The story is found in today’s Haaretz and is reproduced in full below:
Vandals desecrate ancient Tiberias synagogue; authorities suspect Haredim
Similar acts have been carried out at other archaeological sites; one slogan sprayed Monday night read ‘A site for every grave desecrated.’By Eli AshkenaziThe fourth-century Hamat Tiberias Synagogue was desecrated Monday night by vandals who sprayed graffiti on the walls and tore up the mosaic floor. The Israel Antiquities Authority suspects extremist ultra-Orthodox Jews who say the authority damages ancient graves during excavations.The vandalism was discovered yesterday morning by employees of the Israel Nature and Parks Authority.
Similar acts have been carried out at other archaeological sites; one slogan sprayed Monday night read “A site for every grave [desecrated].” Another read “For Shuka,” probably referring to Shuka Dorfman, the head of the antiquities authority.
One employee burst into tears yesterday when viewing the vandals’ work. “Afghanistan is right here,” another added.
Tiberias police are investigating the case, while the authority is trying to tally the damages and figure out if anything can be restored.
The synagogue, in Hamat Tiberias National Park, was discovered in 1921 by writer and translator Nahum Slouschz.

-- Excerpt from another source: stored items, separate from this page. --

(* ===== verification/RaknetMigration.v ===== *)
(** * Moving the peers of a RakNet server

    A freeze of the server seals the peers that its router owns; its successor imports what was
    sealed. *)

From stdpp Require Import sorting.
From S2P Require Import Prelude Bytes RaknetSequence RaknetBudget RaknetWire RaknetPeer RaknetPeerInv RaknetTransfer RaknetLoop RaknetServer RaknetRouter.

(** ** A peer that is asked to freeze *)

Definition replied (id : Z) (t : Task) : Prop := id ∈ map fst (replies t).
Lemma take_reply_None id t : take_reply id t = None <-> ~ replied id t.
Proof.
  unfold take_reply, replied. rewrite fmap_None, list_find_None, Forall_forall. split.
  - intros H (p & E & Hp)%list_elem_of_fmap. exact (H p Hp (eq_sym E)).
  - intros H p Hp E. apply H. apply list_elem_of_fmap. eauto.
Qed.
Lemma fresh_reply_new t id : id ∈ reply_ids t -> id < fresh_reply t.
Proof.
  unfold fresh_reply. induction (reply_ids t) as [|i l IH]; [intros []%elem_of_nil|]. intros [->|H]%elem_of_cons; cbn; [lia|]. specialize (IH H). lia.
Qed.
Lemma fresh_reply_unused t : fresh_reply t ∉ reply_ids t.
Proof. intros H%fresh_reply_new. lia. Qed.
Lemma take_reply_snoc id reply t w e d c cc ig ic s :
  ~ replied id t -> take_reply id (mkTask w e d c cc ig ic (replies t ++ [(id, reply)]) s) = Some reply.
Proof.
  intros Hn%take_reply_None. unfold take_reply in *. cbn [RaknetLoop.replies]. apply fmap_None in Hn.
  rewrite list_find_app_r by done. cbn. rewrite decide_True by done. done.
Qed.

Section Freeze.
Context (env : Env) (id : Z).
(** No command but the last is answered under [id]. *)
Definition unanswered (t : Task) : Prop := ~ replied id t /\ id ∉ concat (map command_reply (deferred t)).
Definition awaits_freeze (t : Task) : Prop :=
  unanswered t /\ commands_closed t = false /\ exists before, commands t = before ++ [Freeze id] /\ id ∉ concat (map command_reply before).
Definition has_frozen (t : Task) : Prop := status t = Alive /\ commands t = [] /\ commands_closed t = false /\ exists since, execution t = Frozen since.
Definition has_ended (t : Task) : Prop := status t <> Alive /\ ~ replied id t.

Lemma replied_reply_to i r t : i <> id -> replied id (reply_to i r t) -> replied id t.
Proof. unfold replied. cbn. rewrite map_app, elem_of_app. cbn. intros Hne [H|H%list_elem_of_singleton]; [done|congruence]. Qed.
(** A command that is answered under another name leaves the task waiting, or ends it. *)
Lemma awaits_apply_command c t : id ∉ command_reply c -> awaits_freeze t -> awaits_freeze (apply_command env c t) \/ has_ended (apply_command env c t).
Proof.
  intros Hc ([Hn Hd] & Hcl & before & Hb & Hbid).
  assert (Hother : forall i r, i <> id -> ~ replied id (reply_to i r t)) by (intros i r Hi Hr; exact (Hn (replied_reply_to i r t Hi Hr))).
  destruct c as [payload i|i|i| |i]; cbn in Hc.
  - assert (i <> id) by set_solver. unfold apply_command. destruct (send_application env payload (world t)) as [w [x|e| |]].
    + left. split; [split; [|done]|split; [done|by exists before]]. exact (Hother i _ ltac:(done)).
    + right. split; [done|]. exact (Hother i _ ltac:(done)).
    + right. by split.
    + right. by split.
  - assert (i <> id) by set_solver. left. split; [split; [|done]|split; [done|by exists before]]. exact (Hother i _ ltac:(done)).
  - assert (i <> id) by set_solver. left. split; [split; [|done]|split; [done|by exists before]]. exact (Hother i _ ltac:(done)).
  - left. split; [done|split; [done|by exists before]].
  - assert (i <> id) by set_solver. right. split; [done|]. exact (Hother i _ ltac:(done)).
Qed.
Lemma awaits_frozen_command since c t : id ∉ command_reply c -> awaits_freeze t -> awaits_freeze (frozen_command env since c t) \/ has_ended (frozen_command env since c t).
Proof.
  intros Hc ([Hn Hd] & Hcl & before & Hb & Hbid).
  assert (Hother : forall i r, i <> id -> ~ replied id (reply_to i r t)) by (intros i r Hi Hr; exact (Hn (replied_reply_to i r t Hi Hr))).
  destruct c as [payload i|i|i| |i]; cbn in Hc.
  - assert (i <> id) by set_solver. left. unfold frozen_command. case_match.
    + split; [split; [done|]|split; [done|by exists before]]. cbn. rewrite map_app, concat_app, elem_of_app. cbn. set_solver.
    + split; [split; [|done]|split; [done|by exists before]]. exact (Hother i _ ltac:(done)).
  - assert (i <> id) by set_solver. left. split; [split; [|done]|split; [done|by exists before]]. exact (Hother i _ ltac:(done)).
  - assert (i <> id) by set_solver. left. split; [split; [|done]|split; [done|by exists before]]. exact (Hother i _ ltac:(done)).
  - left. split; [done|split; [done|by exists before]].
  - assert (i <> id) by set_solver. right. split; [done|]. exact (Hother i _ ltac:(done)).
Qed.
Lemma awaits_turn t : status t = Alive -> awaits_freeze t -> awaits_freeze (turn env t) \/ has_frozen (turn env t) \/ has_ended (turn env t).
Proof.
  intros Hs Ha. pose proof Ha as ([Hn Hd] & Hcl & before & Hb & Hbid). unfold turn. rewrite Hs.
  destruct (execution t) as [|since] eqn:He.
  - destruct (deferred t) as [|c rest] eqn:Hdef.
    + rewrite Hb. destruct before as [|c before]; cbn [app].
      * right; left. cbn. split_and!; [done|done|done|by eexists].
      * cbn in Hbid. apply not_elem_of_app in Hbid as [Hc Hbid].
        destruct (awaits_apply_command c (set_commands (before ++ [Freeze id]) t) Hc) as [H|H]; [|by left|by right; right].
        split; [split; [done|by cbn; rewrite Hdef]|]. split; [done|]. by exists before.
    + cbn in Hd. apply not_elem_of_app in Hd as [Hc Hd].
      destruct (awaits_apply_command c (set_deferred rest t) Hc) as [H|H]; [|by left|by right; right].
      split; [done|]. split; [done|]. by exists before.
  - rewrite Hb. destruct before as [|c before]; cbn [app].
    + right; left. cbn. split_and!; [done|done|done|by eexists].
    + cbn in Hbid. apply not_elem_of_app in Hbid as [Hc Hbid].
      destruct (awaits_frozen_command since c (set_commands (before ++ [Freeze id]) t) Hc) as [H|H]; [|by left|by right; right].
      split; [done|]. split; [done|]. by exists before.
Qed.
Lemma awaits_run_turns n : forall t, awaits_freeze t \/ has_frozen t \/ has_ended t ->
  awaits_freeze (run_turns env n t) \/ has_frozen (run_turns env n t) \/ has_ended (run_turns env n t).
Proof.
  induction n as [|n IH]; intros t H; [done|]. rewrite run_turns_S. apply IH.
  destruct (status t) eqn:Hs.
  2,3: unfold turn; rewrite Hs; exact H.
  destruct H as [H|[(_ & Hc & Hcl & since & He)|[Hne _]]]; [by apply awaits_turn| |done].
  right; left. unfold turn. rewrite Hs, He, Hc, Hcl. split_and!; [done|done|done|by exists since].
Qed.
End Freeze.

It was uncovered in the first major archaeological dig led by Zionist Jews in the Holy Land.
“The most beautiful part of the mosaic from the fourth century was severely damaged,” said Dror Ben Yosef of the antiquities authority. “The perpetrators drilled a hole in the drawing of the holy ark and damaged the menorah drawing as well. It seems they worked very hard trying to take apart the floor.”

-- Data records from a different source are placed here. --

(** ** Results: a value or a raised exception *)
Inductive res (A : Type) :=
  | Ok (a : A)
  | Err (e : exn).
Arguments Ok {A} a.
Arguments Err {A} e.

#[global] Instance res_ret : MRet res := fun A a => Ok a.
#[global] Instance res_bind : MBind res :=
  fun A B f m => match m with Ok a => f a | Err e => Err e end.
#[global] Instance res_fmap : FMap res :=
  fun A B f m => match m with Ok a => Ok (f a) | Err e => Err e end.

Definition is_ok {A} (m : res A) : bool := match m with Ok _ => true | Err _ => false end.

Lemma res_bind_ok {A B} (m : res A) (f : A → res B) b :
  (a ← m; f a) = Ok b ↔ ∃ a, m = Ok a ∧ f a = Ok b.
Proof. destruct m; simpl; naive_solver. Qed.

Lemma res_bind_err {A B} (m : res A) (f : A → res B) e :
  (a ← m; f a) = Err e ↔ m = Err e ∨ ∃ a, m = Ok a ∧ f a = Err e.
Proof. destruct m; simpl; naive_solver. Qed.

(** ** Insertion-ordered dictionaries

    A Python [dict] iterates in insertion order; overwriting a key keeps its position and
    deleting then re-inserting moves it to the end.  The order is observable in the source
    ([list(self._registry.items())], [list(self._locked)]), so a dictionary is an
    association list with these operations, not a [gmap]. *)
Definition dict (K V : Type) : Type := list (K * V).

Section dict.
Context {K V : Type} `{EqDecision K}.
Implicit Types (d : dict K V) (k : K) (v : V).

Fixpoint dget d k : option V :=
  match d with
  | [] => None
  | (k', v) :: d' => if decide (k = k') then Some v else dget d' k
  end.

Fixpoint dset d k v : dict K V :=
  match d with
  | [] => [(k, v)]
  | (k', v') :: d' => if decide (k = k') then (k', v) :: d' else (k', v') :: dset d' k v
  end.

(** [d.pop(k, None)] as a statement. *)
Fixpoint dpop d k : dict K V :=
  match d with
  | [] => []
  | (k', v) :: d' => if decide (k = k') then dpop d' k else (k', v) :: dpop d' k
  end.

(** [d.setdefault(k, v)] as a statement. *)
Definition dsetdefault d k v : dict K V :=
  match dget d k with Some _ => d | None => dset d k v end.

Definition din d k : bool := match dget d k with Some _ => true | None => false end.

Definition dkeys d : list K := d.*1.

Lemma dget_dset d k v k' :
  dget (dset d k v) k' = if decide (k' = k) then Some v else dget d k'.
Proof.
  induction d as [|[k1 v1] d IH]; simpl; [done|].
  destruct (decide (k = k1)) as [->|]; simpl.
  - by destruct (decide (k' = k1)).
  - destruct (decide (k' = k1)) as [->|]; [by rewrite decide_False by congruence|done].
Qed.

Lemma dget_dset_eq d k v : dget (dset d k v) k = Some v.
Proof. rewrite dget_dset. by rewrite decide_True. Qed.

Lemma dget_dset_ne d k v k' : k' ≠ k → dget (dset d k v) k' = dget d k'.
Proof. intros. rewrite dget_dset. by rewrite decide_False. Qed.

Lemma dget_dpop d k k' :
  dget (dpop d k) k' = if decide (k' = k) then None else dget d k'.
Proof.
  induction d as [|[k1 v1] d IH]; simpl; [by case_decide|].
  destruct (decide (k = k1)) as [->|]; simpl; rewrite IH.
  - by destruct (decide (k' = k1)).
  - destruct (decide (k' = k1)) as [->|]; [by rewrite decide_False by congruence|done].
Qed.

Lemma dget_dpop_eq d k : dget (dpop d k) k = None.
Proof. rewrite dget_dpop. by rewrite decide_True. Qed.

Lemma dget_dpop_ne d k k' : k' ≠ k → dget (dpop d k) k' = dget d k'.
Proof. intros. rewrite dget_dpop. by rewrite decide_False. Qed.

Lemma dget_dsetdefault d k v k' :
  dget (dsetdefault d k v) k' =
    if decide (k' = k) then Some (default v (dget d k)) else dget d k'.
Proof.
  unfold dsetdefault. destruct (dget d k) as [v'|] eqn:E; simpl.
  - by destruct (decide (k' = k)) as [->|].
  - apply dget_dset.
Qed.

Lemma elem_of_dkeys d k : k ∈ dkeys d ↔ is_Some (dget d k).
Proof.
  induction d as [|[k1 v1] d IH]; simpl.
  - split; [by intros ?%not_elem_of_nil|by intros []].
  - rewrite elem_of_cons, IH. destruct (decide (k = k1)) as [->|]; naive_solver.
Qed.

Lemma din_spec d k : din d k = true ↔ is_Some (dget d k).
Proof. unfold din. destruct (dget d k); naive_solver. Qed.

Lemma dkeys_dset_old d k v : is_Some (dget d k) → dkeys (dset d k v) = dkeys d.
Proof.
  induction d as [|[k1 v1] d IH]; simpl; [by intros []|].
  destruct (decide (k = k1)) as [->|]; [done|]. intros H. simpl. by rewrite IH.
Qed.

Lemma dset_new d k v : dget d k = None → dset d k v = d ++ [(k, v)].
Proof.
  induction d as [|[k1 v1] d IH]; simpl; [done|].
  destruct (decide (k = k1)); [done|]. intros H. by rewrite IH.
Qed.

Lemma dkeys_dset_new d k v : dget d k = None → dkeys (dset d k v) = dkeys d ++ [k].
Proof. intros H. rewrite dset_new by done. unfold dkeys. by rewrite fmap_app. Qed.

(** The well-formedness invariant of a dictionary: no key twice. *)
Definition dict_wf d : Prop := NoDup (dkeys d).

Lemma dict_wf_dset d k v : dict_wf d → dict_wf (dset d k v).
Proof.
  unfold dict_wf. intros H. destruct (dget d k) as [v'|] eqn:E.
  - by rewrite dkeys_dset_old by eauto.
  - rewrite dkeys_dset_new by done. apply NoDup_app. split_and!; [done| |apply NoDup_singleton].
    intros x Hx ->%list_elem_of_singleton. apply elem_of_dkeys in Hx as [? ?]. congruence.
Qed.

Lemma dict_wf_dpop d k : dict_wf d → dict_wf (dpop d k).
Proof.
  unfold dict_wf. induction d as [|[k1 v1] d IH]; simpl; [done|].
  intros [Hk Hd]%NoDup_cons. destruct (decide (k = k1)) as [->|]; [by apply IH|].
  simpl. apply NoDup_cons. split; [|by apply IH].
  rewrite elem_of_dkeys, dget_dpop, decide_False by congruence. by rewrite <-elem_of_dkeys.
Qed.

Lemma dict_wf_nil : dict_wf [].
Proof. constructor. Qed.

Lemma dict_wf_dsetdefault d k v : dict_wf d → dict_wf (dsetdefault d k v).
Proof. unfold dsetdefault. destruct (dget d k); eauto using dict_wf_dset. Qed.
End dict.

Create HintDb finax.
#[export] Hint Resolve dict_wf_nil dict_wf_dset dict_wf_dpop dict_wf_dsetdefault : finax.
#[export] Hint Rewrite @dget_dset_eq @dget_dpop_eq : finax.
#[export] Hint Rewrite @dget_dset_ne @dget_dpop_ne using (congruence || done) : finax.

(** ** Python integers

    Python's [//] floors for every sign of the divisor, as [Z.div] does; a zero divisor
    raises.  The definitions below use [/] where the source's divisor is a non-zero
    constant or is tested first, and [floordiv] otherwise. *)
Definition floordiv (a b : Z) : res Z :=
  if b =? 0 then Err (Exn ZeroDivisionError "integer division or modulo by zero") else Ok (a / b).

(** [-(-a // b)]: the ceiling of [a / b] for a positive [b]. *)
Definition ceil_div (a b : Z) : Z := - (- a / b).

Lemma ceil_div_spec a b : 0 < b → b * (ceil_div a b - 1) < a ≤ b * ceil_div a b.
Proof.
  intros Hb. unfold ceil_div.
  pose proof (Z.div_mod (- a) b ltac:(lia)). pose proof (Z.mod_pos_bound (- a) b Hb). nia.
Qed.

Lemma ceil_div_nonneg a b : 0 < b → 0 ≤ a → 0 ≤ ceil_div a b.
Proof. intros. pose proof (ceil_div_spec a b). nia. Qed.

Lemma ceil_div_pos a b : 0 < b → 0 < a → 0 < ceil_div a b.
Proof. intros. pose proof (ceil_div_spec a b). nia. Qed.

Lemma ceil_div_mono a a' b : 0 < b → a ≤ a' → ceil_div a b ≤ ceil_div a' b.
Proof.
  intros Hb Ha. pose proof (ceil_div_spec a b Hb). pose proof (ceil_div_spec a' b Hb). nia.
Qed.

Lemma ceil_div_le_iff a b q : 0 < b → ceil_div a b ≤ q ↔ a ≤ b * q.
Proof. intros Hb. pose proof (ceil_div_spec a b Hb). nia. Qed.

Lemma div_floor_spec a b : 0 < b → b * (a / b) ≤ a < b * (a / b + 1).
Proof.
  intros Hb. pose proof (Z.div_mod a b ltac:(lia)). pose proof (Z.mod_pos_bound a b Hb). nia.
Qed.

Lemma div_nonneg a b : 0 < b → 0 ≤ a → 0 ≤ a / b.
Proof. intros. by apply Z.div_pos. Qed.

(** ** Strings *)
Definition ascii_lower (c : ascii) : ascii :=
  let n := N_of_ascii c in
  if (65 <=? n)%N && (n <=? 90)%N then ascii_of_N (n + 32) else c.

(** [str.lower] on ASCII text (hexadecimal addresses are ASCII). *)
Fixpoint str_lower (s : string) : string :=
  match s with
  | EmptyString => EmptyString
  | String c s' => String (ascii_lower c) (str_lower s')
  end.

Fixpoint str_prefix (p s : string) : bool :=
  match p, s with
  | EmptyString, _ => true
  | String a p', String b s' => if decide (a = b) then str_prefix p' s' else false
  | String _ _, EmptyString => false
  end.

Fixpoint str_drop (n : nat) (s : string) : string :=
  match n, s with
  | O, _ => s
  | S n', String _ s' => str_drop n' s'
  | S _, EmptyString => EmptyString
  end.

(** [s.removeprefix(p)] *)
Definition removeprefix (p s : string) : string :=
  if str_prefix p s then str_drop (String.length p) s else s.

(** [p in s] *)
Fixpoint str_contains (p s : string) : bool :=
  str_prefix p s ||
  match s with EmptyString => false | String _ s' => str_contains p s' end.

A zodiac wheel drawn on the mosaic appears to have been hit by a pickax. “There are Haredim who believe that if a zodiac wheel is drawn there, it can’t really be a synagogue,” Ben Yosef told Haaretz. “The zodiac wheel, in this case, is actually a judaized Helenistic motif.” One corner of the mosaic was completely taken apart.
Ben Yosef added that the synagogue was “probably the site where the Jerusalem Talmud was completed” and that the mosaic contained important symbols such as a holy ark with an ornamental curtain, along with a menorah, a shofar, a ceremonial palm frond and a coal pan.
The mosaic included inscriptions in Hebrew, Aramaic and Latin. Ben Yosef said extremist Haredim have threatened other sites. “We’ll protect the sites,” he said. “Whoever vandalized it desecrated its holiness. These people damaged our historic heritage.”
Dina Avshalom-Gorni of the antiquities authority said conservation and restoration work would be carried out, but this wouldn’t be enough.
“It will never be the same mosaic that people prayed on 1,600 years ago,” she said. “You can feel and learn here how people once lived, prayed, studied and talked. It will never be the same. We’re facing a vandalist drive against heritage sites that’s gaining momentum. Something has to be done to stop it.”
In the past two months several other archaeological sites have been damaged. A mosaic was vandalized at Hurvat Hanut near Jerusalem, a 1,300-year-old furnace was damaged near Yavneh, and a container holding artifacts was set on fire in Afula.
“Public servants who safeguard our historical heritage have also been threatened recently,” Avshalom-Gorni added. “It’s definitely a frightening situation.”